The apostle Paul wrote to a divided church in Galatia:

For as many of you as have been baptized into Christ have put on Christ like a garment. There is no Jew or Greek, slave or free, male or female; for you are all one in Christ Jesus. And if you belong to Christ, then you are Abraham’s seed, heirs according to the promise. Galatians 3:27-29

Paul wrote to remind them and all of us that our shared identity in Christ is built upon a sacred covenant secured by the blood of Christ. Christians have moved from death to life so that our union with one another is built on our spiritual union with Christ. So Christian unity is not a utopian ideal for people who decry conflict. Instead, it is realized in the practical behaviors of those who are clothed in the righteousness of Christ.

In the wake of the division this political season created and exposed, consider these four practical ways Christians can rebuild a sustainable unity in the church that will advance the Kingdom of God in the world:

  1. Give increasing attention to the gospel. When my older brother and I would fight as kids, our mom would often say, “Can’t we all just get along?” That was a good question, but Paul did more than ask the Galatians to stop fighting. In this letter and in every letter that he wrote, he established a foundation for Christian living in the deep roots of the gospel. The goodness of God exhibited in the cross of Christ is the basis for Christian community and mission. The more we understand God’s grace toward us, the greater our capacity to extend it to one another.
  2. Show respect to people wherever you find them. When Paul said there is “no Jew or Greek, slave or free, male or female,” he was not saying that Jews stop being Jews, slaves are no longer slaves or that males and females lose their gender. He was saying that our differences are not an occasion for judgment. Christians make room for other Christians to work out their salvation, and we do not require something of them that God does not require. Instead, we show respect to people, whoever they are and wherever we find them.
  3. Yield to the inner work of the Holy Spirit. When factions, dissensions, envy and strife are present, we are tempted to create rules or laws that will mandate peace. Rules may provide a sense of order, but only the Holy Spirit can make peace. So relationships are healed and genuine community is built when believers reject selfishness and yield to the inner work of the Holy Spirit.
  4. Help people do their heavy lifting. We naturally focus on the issues that are important to us, but other people focus on the things that are important to them. Paul told the Galatians to turn their attention away from themselves in order to “carry one another’s burdens” (Gal. 6:2). Christian unity is a call to help people do the heavy lifting they would otherwise have to do for themselves. And when we share the load of someone else’s trouble, we help them, but ultimately we “fulfill the law of Christ.”

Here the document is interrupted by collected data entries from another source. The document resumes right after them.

(** C7: [FieldsFromContext] hands out a copy.  For a handle that carries
    fields, the slice it returns is a new array ([l] was not in use) holding
    the handle's fields.  Whatever the caller then writes to that array,
    every handle of the state the copy was taken in (the handle itself, its
    ancestors, the handles derived from it) reads the fields it read
    before, a further [FieldsFromContext] returns them, and a handle
    derived afterwards by [WithFields] is built from them. *)
Theorem FieldsFromContext_defensive_copy (σ : state) (c : Context) (s : slice) :
  stored (Some c) = Some s → allocated σ s →
  ∃ l σ1,
    FieldsFromContext (Some c) σ = Ok (SliceAt l) σ1
    ∧ heap σ !! l = None
    ∧ SliceAt l ≠ s
    ∧ load σ1 (SliceAt l) = fields_of σ (Some c)
    ∧ ∀ arr : list Field,
        (∀ g : handle,
           handle_ok σ g →
           fields_of (overwrite (SliceAt l) arr σ1) g = fields_of σ g
           ∧ ∃ r σ3,
               FieldsFromContext g (overwrite (SliceAt l) arr σ1) = Ok r σ3
               ∧ load σ3 r = fields_of σ g)
        ∧ (∀ F : slice,
             allocated σ F →
             ∃ h' σ3,
               WithFields (Some c) F (overwrite (SliceAt l) arr σ1) = Ok h' σ3
               ∧ fields_of σ3 h' = merged (fields_of σ (Some c)) (load σ F)).
Proof.
  intros Hs Ha.
  pose proof (FieldsFromContext_run (Some c) σ) as Hrun. rewrite Hs in Hrun.
  destruct Hrun as (l & Hl & Hrun).
  assert (extends σ (set_heap (<[l := load σ s]> (heap σ)) σ)) as Hext
    by (by apply extends_insert).
  eexists l, _. split; [exact Hrun|]. split; [done|]. split.
  { intros <-. simpl in Ha. rewrite Hl in Ha. by destruct Ha. }
  split.
  { unfold fields_of. rewrite Hs. simpl. by rewrite lookup_insert_eq. }
  intros arr. split.
  - intros g Hg.
    pose proof (fields_of_overwrite σ _ g l arr Hg Hext Hl) as Hfg.
    split; [done|].
    destruct (FieldsFromContext_spec g
                (overwrite (SliceAt l) arr (set_heap (<[l := load σ s]> (heap σ)) σ)))
      as (r & σ3 & Hrun3 & Hr & _).
    exists r, σ3. split; [done|]. by rewrite Hr.
  - intros F HF.
    destruct (WithFields_spec c F
                (overwrite (SliceAt l) arr (set_heap (<[l := load σ s]> (heap σ)) σ)))
      as (h' & σ3 & Hrun3 & Hf3 & _).
    exists h', σ3. split; [done|]. rewrite Hf3. f_equal.
    + apply fields_of_overwrite; [|done|done].
      unfold handle_ok. by rewrite Hs.
    + by apply load_overwrite.
Qed.
(** * Copy-on-write trie and versioned trie store (src/trie/src.hpp)

    A shallow embedding of [sjtu::TrieNode], [sjtu::TrieNodeWithValue<T>],
    [sjtu::Trie], [sjtu::ValueGuard<T>] and [sjtu::TrieStore].

    Nodes live in an explicit heap, so that a [std::shared_ptr] is an
    address and "the same node instance" is equality of addresses.  The
    member functions are written in a small heap monad that follows the
    source statement by statement: allocation ([std::make_shared],
    [Clone]), in-place updates of freshly made nodes
    ([cur->children_[c] = ...]), the explicit path stack and both loops. *)

From stdpp Require Import base list gmap strings.
From Stdlib Require Import ZArith Ascii.

Open Scope Z_scope.
Open Scope nat_scope.

(** ** Heap monad *)

Module HeapM.

(** State passing over a heap of cells of type [N]; [None] is undefined
    behaviour of the C++ program (a null or dangling dereference,
    [back()] of an empty vector). *)
Definition M (N A : Type) : Type := list N → option (A * list N).

Definition ret {N A} (a : A) : M N A := λ h, Some (a, h).

Definition bind {N A B} (m : M N A) (k : A → M N B) : M N B :=
  λ h, match m h with
       | Some (a, h') => k a h'
       | None => None
       end.

Definition fail {N A} : M N A := λ _, None.

(** [std::make_shared<...>(...)]: a fresh cell, at the next address. *)
Definition alloc {N} (n : N) : M N nat := λ h, Some (length h, h ++ [n]).

(** [*p] for reading. *)
Definition load {N} (p : nat) : M N N :=
  λ h, match h !! p with
       | Some n => Some (n, h)
       | None => None
       end.

(** [*p = n]. *)
Definition store {N} (p : nat) (n : N) : M N unit :=
  λ h, if decide (p < length h) then Some ((), <[p := n]> h) else None.

End HeapM.

Import HeapM.

Notation "x <- c ;; k" := (bind c (λ x, k))
  (at level 65, c at next level, right associativity).
Notation "c ;;; k" := (bind c (λ _, k))
  (at level 65, right associativity).

(** ** [size_t] *)

(** [size_t] of an LP64 platform: 64 bits, arithmetic modulo [2^64]. *)
Definition size_t_modulus : Z := (2 ^ 64)%Z.
Definition size_t_wrap (z : Z) : Z := (z mod size_t_modulus)%Z.
Definition is_size_t (z : Z) : Prop := (0 ≤ z < size_t_modulus)%Z.

(** [static_cast<size_t>(-1)]. *)
Definition size_t_minus_one : Z := size_t_wrap (-1).

(** [v.size()] of a [std::vector]. *)
Definition vec_size {A} (v : list A) : Z := Z.of_nat (length v).

(** An address of a node: a [std::shared_ptr<const TrieNode>] that is not
    null. *)
Abbreviation loc := nat (only parsing).

(** [Trie] has the single data member [root_]; [None] is [nullptr]. *)
Abbreviation Trie := (option loc).

(** A key ([std::string_view]) is the sequence of its characters. *)
Abbreviation key := (list ascii).

(** The path stack of [Put] and [Remove]; the head is the top. *)
Abbreviation path_stack := (list (loc * ascii)).

Section Model.

(** [TypeTag] stands for the C++ types [T] a value can be stored at (the
    run-time type that [dynamic_cast] inspects); [Val] is the universe of
    their values.  A [std::shared_ptr<T>] to a value is never written
    through after [std::make_shared], so it is represented by the value
    it points to. *)
Context {TypeTag : Type} `{!EqDecision TypeTag} {Val : Type}.

(** The dynamic class of a node object: [TrieNode] itself or
    [TrieNodeWithValue<T>], which adds the member [value_]. *)
Inductive NodeClass :=
| ClsTrieNode
| ClsTrieNodeWithValue (T : TypeTag) (value_ : Val).

Record TrieNode := mkTrieNode {
  children_ : gmap ascii loc;
  is_value_node_ : bool;
  node_class : NodeClass
}.

Abbreviation heap := (list TrieNode).

(** [TrieNode()]: no children, [is_value_node_{false}]. *)
Definition TrieNode_default : TrieNode :=
  mkTrieNode ∅ false ClsTrieNode.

When those church members walked out on me fifteen years ago, I was shocked. At first, I was shocked that my words were offensive, but then I was shocked by what their act revealed about my heart. I was shocked by how I claimed to care so much for babies I did not know and how I cared so little about people that I did. I was shocked by how seldom I trusted the Holy Spirit to do his work as I looked for ways to defend my own. I was shocked by how unwilling I was to help people that refused to help me.

I was most shocked, however, to discover that Christian unity is not the result of unanimous agreement with me, but that it is found only in the graveyards of believers who have died to themselves and live to Christ.